Tempat ini jelas merupakan tanah harta karun. Sekilas, tempat ini dipenuhi dengan buah-buahan spiritual dan obat-obatan yang sangat langka.
Orang biasa akan sangat senang mendapatkan salah satunya, tetapi di sini mereka tumbuh liar seperti gulma, dan beberapa di antaranya tampaknya berusia puluhan ribu tahun.

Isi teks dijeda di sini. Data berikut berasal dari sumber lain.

Lemma routes_try_except {A} (body : M A) (handler : Exn -> M A) :
  routes body -> (forall e, routes (handler e)) ->
  routes (try_except body handler).
Proof.
  intros Hb Hh st. unfold try_except.
  destruct (Hb st) as (S1 & s1 & E1 & F1).
  destruct (body st) as [[a | e] st1]; simpl in *.
  - split; [exact S1 |]. now exists s1.
  - destruct (Hh e st1) as (S2 & s2 & E2 & F2). rewrite S1 in *.
    split; [exact S2 |]. exists (s1 ++ s2).
    rewrite E2, E1, app_assoc. split; [reflexivity |].
    apply Forall_app. now split.
Qed.

Lemma routes_swallow (m : M unit) : routes m -> routes (swallow m).
Proof. intro H. apply routes_try_except; auto. intro. apply routes_ret. Qed.

Lemma routes_for_each {A} (xs : list A) (body : A -> M unit) :
  (forall x, routes (body x)) -> routes (for_each xs body).
Proof.
  intro Hb. induction xs as [| x xs IH]; simpl.
  - apply routes_ret.
  - apply routes_bind; auto.
Qed.

Lemma routes_graph_query store o q p : routes (graph_query store o q p).
Proof.
  intro st. unfold graph_query. destruct (graph (self st)) as [g |] eqn:Hg.
  - split; [destruct (store _ _); reflexivity |].
    exists [event o (GraphQuery g q p)].
    split; [destruct (store _ _); reflexivity |].
    constructor; [exact Hg | constructor].
  - split; [reflexivity |]. exists []. simpl. rewrite app_nil_r.
    split; [reflexivity | constructor].
Qed.

Lemma routes_constraint_command store entity_type label prop_list :
  routes (bind get_self (fun me =>
            execute_command store ConstraintCreate
              (constraint_command (graph_name me) entity_type label prop_list))).
Proof.
  intro st. unfold bind, get_self, execute_command.
  split; [destruct (store _ _); reflexivity |].
  exists [event ConstraintCreate
            (ExecCommand (constraint_command (graph_name (self st))
                            entity_type label prop_list))].
  split; [destruct (store _ _); reflexivity |].
  constructor; [| constructor]. split; reflexivity.
Qed.

Lemma routes_read_csv_file fs p : routes (read_csv_file fs p).
Proof. apply routes_ret. Qed.

Lemma routes_os_listdir fs p : routes (os_listdir fs p).
Proof. apply routes_lift. Qed.

Ltac method_routes :=
  repeat (first
    [ apply routes_ret
    | apply routes_lift
    | apply routes_get_self
    | apply routes_read_csv_file
    | apply routes_os_listdir
    | apply routes_graph_query
    | apply routes_constraint_command
    | apply routes_bind; intros
    | apply routes_for_each; intros
    | apply routes_swallow
    | apply routes_try_except; intros
    | match goal with
      | |- routes (if ?b then _ else _) => destruct b
      | |- routes (match ?x with _ => _ end) => destruct x
      end ]).

Lemma routes_single_graph store fs py_repr batch_size :
  routes (_load_single_graph_csvs store fs py_repr batch_size).
Proof.
  unfold _load_single_graph_csvs, create_id_indexes_for_all_labels,
    create_indexes_from_csv, create_indexes_row,
    create_supporting_indexes_for_constraints, supporting_index_row,
    create_constraints_from_csv, create_constraints_row,
    load_nodes_batch, load_node_batch, load_edges_batch, load_edge_batch,
    run_individually.
  method_routes.
Qed.

(** X2: where the requests of one pipeline run go.  Every graph query of
    a run of [_load_single_graph_csvs] (index creation, node and edge
    writes) is sent through the graph handle selected when the run
    starts; every raw command is a constraint creation and names the
    graph [self.graph_name].  The loader's fields are unchanged by the
    run. *)
Theorem single_graph_routing store fs py_repr batch_size st :
  let st' := snd (_load_single_graph_csvs store fs py_repr batch_size st) in
  self st' = self st
  /\ exists seg,
      issued st' = issued st ++ seg
      /\ forall e, In e seg ->
           match ev_request e with
           | GraphQuery g _ _ => graph (self st) = Some g
           | ExecCommand args =>
               nth_error args 2 = Some (graph_name (self st))
               /\ ev_origin e = ConstraintCreate
           end.
Proof.
  destruct (routes_single_graph store fs py_repr batch_size st)
    as (Hs & seg & Hseg & Hall).
  split; [exact Hs |]. exists seg. split; [exact Hseg |].
  intros e He. rewrite Forall_forall in Hall. exact (Hall e He).
Qed.

(** X3: without a selected graph nothing is loaded.  When the loader has
    no graph handle (multi-graph mode before a tenant is selected, as in
    the fall-back to the single-graph pipeline), every [graph.query]
    fails on the client side: the run sends no index, node or edge
    request at all, only constraint commands. *)
Theorem no_handle_no_graph_query store fs py_repr batch_size st :
  graph (self st) = None ->
  exists seg,
    issued (snd (_load_single_graph_csvs store fs py_repr batch_size st))
    = issued st ++ seg
    /\ forall e, In e seg ->
         ev_origin e = ConstraintCreate
         /\ exists args, ev_request e = ExecCommand args.
Proof.
  intro Hnone.
  destruct (routes_single_graph store fs py_repr batch_size st)
    as (_ & seg & Hseg & Hall).
  exists seg. split; [exact Hseg |].
  intros e He. rewrite Forall_forall in Hall. specialize (Hall e He).
  unfold well_routed in Hall. destruct (ev_request e) as [g q p | args].
  - rewrite Hnone in Hall. discriminate.
  - split; [tauto | now exists args].
Qed.

Lemma load_tenant_routes store fs py_repr batch_size tenant_dir st :
  exists seg,
    issued (snd (load_tenant store fs py_repr batch_size tenant_dir st))
    = issued st ++ seg
    /\ forall e, In e seg ->
         match ev_request e with
         | GraphQuery g _ _ => g = tenant_graph (self st) tenant_dir
         | ExecCommand args =>
             nth_error args 2 = Some (graph_name (self st))
             /\ ev_origin e = ConstraintCreate
         end.
Proof.
  rewrite load_tenant_run.
  destruct (routes_single_graph store fs py_repr batch_size
              (enter_tenant st tenant_dir)) as (_ & seg & Hseg & Hall).
  exists seg. split; [exact Hseg |].
  intros e He. rewrite Forall_forall in Hall. specialize (Hall e He).
  unfold well_routed in Hall. destruct (ev_request e) as [g q p | args].
  - unfold enter_tenant in Hall. cbn [self graph] in Hall.
    inversion Hall. reflexivity.
  - exact Hall.
Qed.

Terdapat sebuah bukit yang sedikit menonjol di tengah-tengah area tersebut, yang terlihat semakin luar biasa. Dari jarak sejauh itu, ia dapat melihat bahwa bukit tersebut berbeda dari tanaman yang tumbuh di ladang spiritual ini.
Saat dia dengan gembira terjatuh dan ingin mengambil ramuan sepuluh ribu tahun, sebuah dinding putih tiba-tiba muncul di bawahnya, menghalangi sosoknya.
Saat ia hendak terbang menjauh dari sini, tirai dinding putih juga muncul di arah lain, menekan ke arahnya secara bersamaan.
Dalam sekejap mata, semua dinding putih di sekitarnya tertutup, menjebaknya di dalam.
“Hmph! Aku tidak percaya kau masih bisa menjebakku.”
Tirai dinding putih itu langsung diserang, dan tirai dinding itu bergetar sesaat. Tampaknya jauh lebih tipis, tetapi pulih dalam sekejap.
“Kau tak perlu berontak, akulah yang berkuasa di sini.” Sebuah suara dingin tiba-tiba terdengar dari belakangnya.